Deglycosylated PD-L1 is a biomarker for immune checkpoint blockade response: a real-world study in breast cancer patients in Taiwan.

Triple-negative breast cancer (TNBC) is characterized by limited therapeutic options and a generally poor prognosis. Immune checkpoint blockade (ICB) therapies, particularly those targeting the PD-1/PD-L1 axis, offer promising treatment avenues, yet their effectiveness is contingent upon accurate assessment of PD-L1 expression. In this study, we collected 154 archived ICB-naïve TNBC tumor samples from multiple hospitals across Taiwan. We used immunohistochemistry (IHC) staining with the 28-8 monoclonal antibody to compare PD-L1 detection in samples treated with and without deglycosylation. Our findings revealed that under the standard IHC protocol without deglycosylation, 33.12 % of TNBC samples were classified as PD-L1 negative, which would have excluded these patients from ICB therapy eligibility.

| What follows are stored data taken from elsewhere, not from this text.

(* ===== verification/Words.v ===== *)
(** * White-space tokens and decimal numbers

    [str::split_whitespace], [[&str]::join], [str::strip_prefix] on a character,
    [str::parse::<u32>] and the decimal [Display] of a [u32], on ASCII text. *)

From Stdlib Require Import Ascii String ZArith Lia.
From S2P Require Import Prelude Text.

(** ** Tokens *)

Definition flush_word (cur : list ascii) : list (list ascii) :=
  match cur with [] => [] | _ => [rev cur] end.

Fixpoint words_from (cur l : list ascii) : list (list ascii) :=
  match l with
  | [] => flush_word cur
  | c :: l => if is_whitespace c then flush_word cur ++ words_from [] l
              else words_from (c :: cur) l
  end.

Definition split_whitespace (s : string) : list string :=
  of_chars <$> words_from [] (chars s).

Fixpoint join_chars (sep : list ascii) (ws : list (list ascii)) : list ascii :=
  match ws with
  | [] => []
  | [w] => w
  | w :: ws => w ++ sep ++ join_chars sep ws
  end.

Definition space : ascii := ascii_of_nat 32.

(** [parts.join(" ")] *)
Definition join (ws : list string) : string := of_chars (join_chars [space] (chars <$> ws)).

Definition starts_with (c : ascii) (s : string) : bool :=
  match chars s with d :: _ => bool_decide (c = d) | [] => false end.

Definition strip_prefix (c : ascii) (s : string) : option string :=
  match chars s with
  | d :: l => if decide (c = d) then Some (of_chars l) else None
  | [] => None
  end.

(** ** Numbers *)

Definition digit_value (c : ascii) : Z := Z.of_nat (code c) - 48.
Definition digit_char (d : Z) : ascii := ascii_of_nat (48 + Z.to_nat d).

(** The digits of [u32::from_str]: every step is checked for overflow. *)
Fixpoint parse_digits (acc : Z) (l : list ascii) : option Z :=
  match l with
  | [] => Some acc
  | c :: l =>
      if is_digit c then
        let v := (acc * 10 + digit_value c)%Z in
        if (v <=? u32_max)%Z then parse_digits v l else None
      else None
  end.

(** A leading [+] is accepted, an empty number is not. *)
Definition parse_u32 (s : string) : option Z :=
  match chars s with
  | [] => None
  | c :: l =>
      if decide (c = ascii_of_nat 43) then (match l with [] => None | _ => parse_digits 0 l end)
      else parse_digits 0 (c :: l)
  end.

Fixpoint dec_digits (fuel : nat) (n : Z) (acc : list ascii) : list ascii :=
  match fuel with
  | O => acc
  | S fuel =>
      let acc := digit_char (n mod 10) :: acc in
      if (n <? 10)%Z then acc else dec_digits fuel (n / 10) acc
  end.

(** A [u32] has at most ten digits. *)
Definition u32_to_string (n : Z) : string := of_chars (dec_digits 10 n []).

(** ** Lemmas *)

(** A word: not empty, and no white space in it. *)
Definition word (w : list ascii) : Prop :=
  w <> [] /\ Forall (fun c => is_whitespace c = false) w.

Lemma words_from_cons cur w rest :
  Forall (fun c => is_whitespace c = false) w ->
  words_from cur (w ++ rest) = words_from (rev w ++ cur) rest.
Proof.
  intros Hw. revert cur. induction Hw as [|c w Hc _ IH]; intros cur; [done|].
  simpl. rewrite Hc, IH. by rewrite <- app_assoc.
Qed.

Lemma words_from_word w : word w -> words_from [] w = [w].
Proof.
  intros [Hn Hw]. rewrite <- (app_nil_r w) at 1. rewrite words_from_cons by done. simpl.
  rewrite app_nil_r. unfold flush_word. destruct (rev w) eqn:E.
  - by apply (f_equal (@rev _)) in E; rewrite rev_involutive in E.
  - by rewrite <- E, rev_involutive.
Qed.

(** Joining words with spaces and splitting again gives the words back. *)
Lemma words_join ws : Forall word ws -> words_from [] (join_chars [space] ws) = ws.
Proof.
  induction 1 as [|w ws Hw Hws IH]; [done|].
  destruct ws as [|w' ws]; [by apply words_from_word|].
  change (join_chars [space] (w :: w' :: ws)) with (w ++ space :: join_chars [space] (w' :: ws)).
  rewrite words_from_cons by apply Hw. rewrite app_nil_r.
  assert (forall cur l, words_from cur (space :: l) = flush_word cur ++ words_from [] l) as ->
    by done.
  rewrite IH. unfold flush_word. destruct (rev w) eqn:E.
  - apply (f_equal (@rev _)) in E. rewrite rev_involutive in E. by destruct Hw.
  - by rewrite <- E, rev_involutive.
Qed.

Lemma flush_word_words cur :
  Forall (fun c => is_whitespace c = false) cur -> Forall word (flush_word cur).
Proof.
  intros Hc. destruct cur as [|c cur]; [constructor|]. repeat constructor.
  - intros E. apply (f_equal length) in E. rewrite length_rev in E. done.
  - by apply Forall_rev.
Qed.

Lemma words_from_words cur l :
  Forall (fun c => is_whitespace c = false) cur -> Forall word (words_from cur l).
Proof.
  revert cur. induction l as [|c l IH]; intros cur Hc; simpl; [by apply flush_word_words|].
  destruct (is_whitespace c) eqn:E.
  - apply Forall_app. split; [by apply flush_word_words|]. apply IH. constructor.
  - apply IH. by constructor.
Qed.

Lemma split_words s : Forall (fun w => word (chars w)) (split_whitespace s).
Proof.
  unfold split_whitespace. apply Forall_fmap. eapply Forall_impl; [apply words_from_words; constructor|].
  intros w Hw. simpl. by rewrite chars_of_chars.
Qed.

Lemma split_join ws :
  Forall (fun w => word (chars w)) ws -> split_whitespace (join ws) = ws.
Proof.
  intros Hw. unfold split_whitespace, join. rewrite chars_of_chars, words_join by by apply Forall_fmap.
  rewrite <- list_fmap_compose. rewrite <- (list_fmap_id ws) at 2.
  apply list_fmap_ext. intros ? w _. simpl. apply of_chars_chars.
Qed.

Lemma join_chars_app ws us :
  ws <> [] -> us <> [] ->
  join_chars [space] (ws ++ us) = join_chars [space] ws ++ space :: join_chars [space] us.
Proof.
  intros Hw Hu. induction ws as [|w ws IH]; [done|].
  destruct ws as [|w' ws]; [by destruct us|].
  change (join_chars [space] ((w :: w' :: ws) ++ us))
    with (w ++ space :: join_chars [space] ((w' :: ws) ++ us)).
  rewrite IH by done. simpl. by rewrite <- !app_assoc.
Qed.

Lemma is_digit_char d : (0 <= d < 10)%Z -> is_digit (digit_char d) = true /\ digit_value (digit_char d) = d.
Proof.
  intros Hd. unfold digit_char, digit_value, is_digit, code.
  rewrite nat_ascii_embedding by lia. rewrite !andb_true_iff, !Nat.leb_le. lia.
Qed.

Lemma parse_dec_digits fuel n acc :
  (0 <= n <= u32_max)%Z -> (n < 10 ^ Z.of_nat fuel)%Z ->
  parse_digits 0 (dec_digits fuel n acc) = parse_digits n acc.
Proof.
  revert n acc. induction fuel as [|fuel IH]; intros n acc Hn Hf; [simpl in Hf; f_equal; lia|].
  cbn [dec_digits]. destruct (is_digit_char (n mod 10)) as [Hd Hv]; [apply Z.mod_pos_bound; lia|].
  destruct (Z.ltb_spec n 10).
  - cbn [parse_digits]. rewrite Hd, Hv. rewrite Z.mod_small by lia.
    destruct (Z.leb_spec (0 * 10 + n) u32_max); [f_equal; lia|lia].
  - rewrite IH.
    + cbn [parse_digits]. rewrite Hd, Hv.
      replace (n / 10 * 10 + n mod 10)%Z with n by (pose proof (Z.div_mod n 10); lia).
      destruct (Z.leb_spec n u32_max); [done|lia].
    + split; [apply Z.div_pos; lia|]. pose proof (Z.div_le_upper_bound n 10 n). lia.
    + apply Z.div_lt_upper_bound; [lia|].
      rewrite <- Z.pow_succ_r, <- Nat2Z.inj_succ by lia. done.
Qed.

Lemma dec_digits_digits fuel n acc :
  (0 <= n)%Z -> Forall (fun c => is_digit c = true) acc ->
  Forall (fun c => is_digit c = true) (dec_digits fuel n acc).
Proof.
  revert n acc. induction fuel as [|fuel IH]; intros n acc Hn Ha; [done|]. cbn [dec_digits].
  destruct (is_digit_char (n mod 10)) as [Hd _]; [apply Z.mod_pos_bound; lia|].
  case_match; [by constructor|]. apply IH; [apply Z.div_pos; lia|by constructor].
Qed.

Lemma dec_digits_nil fuel n acc : dec_digits (S fuel) n acc <> [].
Proof.
  revert n acc. induction fuel as [|fuel IH]; intros n acc; cbn [dec_digits].
  - by case_match.
  - case_match; [done|]. apply IH.
Qed.

Lemma digit_not_plus c : is_digit c = true -> c <> ascii_of_nat 43.
Proof. by intros H ->. Qed.

Lemma digit_not_space c : is_digit c = true -> is_whitespace c = false.
Proof.
  unfold is_digit, is_whitespace. rewrite andb_true_iff, !Nat.leb_le. intros [? ?].
  apply orb_false_iff. split; [apply andb_false_iff; right; apply Nat.leb_gt; lia|].
  apply Nat.eqb_neq. lia.
Qed.

(** Printing a [u32] and parsing it gives the number back. *)
Lemma parse_u32_to_string n : (0 <= n <= u32_max)%Z -> parse_u32 (u32_to_string n) = Some n.
Proof.
  intros Hn. unfold parse_u32, u32_to_string. rewrite chars_of_chars.
  pose proof (dec_digits_digits 10 n [] ltac:(lia) ltac:(constructor)) as Hd.
  assert (parse_digits 0 (dec_digits 10 n []) = Some n) as Hp
    by (rewrite parse_dec_digits; [done|done|unfold u32_max in *; simpl; lia]).
  destruct (dec_digits 10 n []) as [|c l] eqn:E; [by apply dec_digits_nil in E|].
  apply Forall_cons_1 in Hd as [Hc _]. rewrite decide_False by by apply digit_not_plus. done.
Qed.

Lemma u32_to_string_word n : (0 <= n)%Z -> word (chars (u32_to_string n)).
Proof.
  intros Hn. unfold u32_to_string. rewrite chars_of_chars. split; [apply dec_digits_nil|].
  eapply Forall_impl; [apply dec_digits_digits; [done|constructor]|]. apply digit_not_space.
Qed.

Lemma parse_digits_range acc l n :
  (0 <= acc <= u32_max)%Z -> parse_digits acc l = Some n -> (0 <= n <= u32_max)%Z.
Proof.
  revert acc. induction l as [|c l IH]; intros acc Ha E; simpl in E; [by simplify_eq|].
  destruct (is_digit c) eqn:Hd; [|done]. destruct (Z.leb_spec (acc * 10 + digit_value c) u32_max); [|done].
  apply IH in E; [done|]. split; [|done].
  unfold is_digit in Hd. apply andb_true_iff in Hd as [Hd _]. apply Nat.leb_le in Hd.
  unfold digit_value. lia.
Qed.

Lemma parse_u32_range s n : parse_u32 s = Some n -> (0 <= n <= u32_max)%Z.
Proof.
  unfold parse_u32. destruct (chars s) as [|c l]; [done|]. intros E.
  apply (parse_digits_range 0 (if decide (c = ascii_of_nat 43) then l else c :: l)); [by unfold u32_max|].
  destruct (decide _); [by destruct l|done].
Qed.

Lemma chars_app a b : chars (String.append a b) = (chars a ++ chars b)%list.
Proof. induction a as [|c a IH]; [done|]. simpl. by f_equal. Qed.

(** The first token of a text that starts with a word and a space. *)
Lemma split_first w rest :
  word w -> exists tl, split_whitespace (of_chars (w ++ space :: rest)) = of_chars w :: tl.
Proof.
  intros Hw. unfold split_whitespace. rewrite chars_of_chars, words_from_cons by apply Hw.
  rewrite app_nil_r. simpl.
  assert (flush_word (rev w) = [w]) as ->.
  { unfold flush_word. destruct (rev w) eqn:E.
    - apply (f_equal (@rev _)) in E. rewrite rev_involutive in E. by destruct Hw.
    - by rewrite <- E, rev_involutive. }
  by eexists.
Qed.
(** ** Tickers *)

Record ParsedCdxInfo : Type := mkParsed {
  index : string;
  series : string;
  version : option Z;
  tenor : string;
  asset : string;
  is_generic : bool;
  series_num : option Z
}.

Record CdxInfo : Type := mkCdxInfo {
  ci_index : string;
  ci_series : string;
  ci_tenor : string;
  ci_asset : string;
  ci_is_generic : bool;
  ci_series_num : option Z
}.

(** [From<ParsedCdxInfo> for CdxInfo] *)
Definition cdx_info_from (p : ParsedCdxInfo) : CdxInfo :=
  mkCdxInfo (index p) (series p) (tenor p) (asset p) (is_generic p) (series_num p).

Definition cdx_version_new (value : Z) : result Z ExtError :=
  if (value =? 0)%Z then Err (ExInvalidInput "CDX version must be positive") else Ok value.

(** The number of a token [c]n. *)
Definition tagged_number (c : ascii) (part : string) : option Z :=
  strip_prefix c part ≫= parse_u32.

(** The loop over the tokens of [parse_cdx_ticker]: the position, the text, the
    genericity and the number of the first series token.  Series 0 is an error. *)
Fixpoint scan_series (i : nat) (parts : list string)
  : option (option (nat * string * bool * option Z)) :=
  match parts with
  | [] => Some None
  | part :: parts =>
      if decide (part = "GEN") then Some (Some (i, "GEN", true, None))
      else match tagged_number "S" part with
           | Some n => if (n =? 0)%Z then None else Some (Some (i, part, false, Some n))
           | None => scan_series (S i) parts
           end
  end.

After deglycosylation, 84.31 % of the initially PD-L1-negative cases were reclassified as PD-L1 positive, indicating that glycosylation led to a 27.92 % false-negative rate in the TNBC samples. Notably, higher PD-L1 levels post-de-glycosylation were significantly associated with favorable responses to ICB treatments, particularly among patients receiving pembrolizumab and atezolizumab. Receiver operating characteristic (ROC) analysis demonstrated a stronger correlation between deglycosylated PD-L1 and treatment response, with an area under the curve (AUC) of 0.860, compared to 0.648 for non-deglycosylated PD-L1. These results underscore the clinical importance of deglycosylation in enhancing PD-L1 detection accuracy, enabling more precise patient selection for ICB therapies. Incorporating deglycosylation into PD-L1 assessment protocols may improve treatment outcomes for TNBC patients and establish deglycosylated PD-L1 as a more reliable biomarker for ICB therapy response.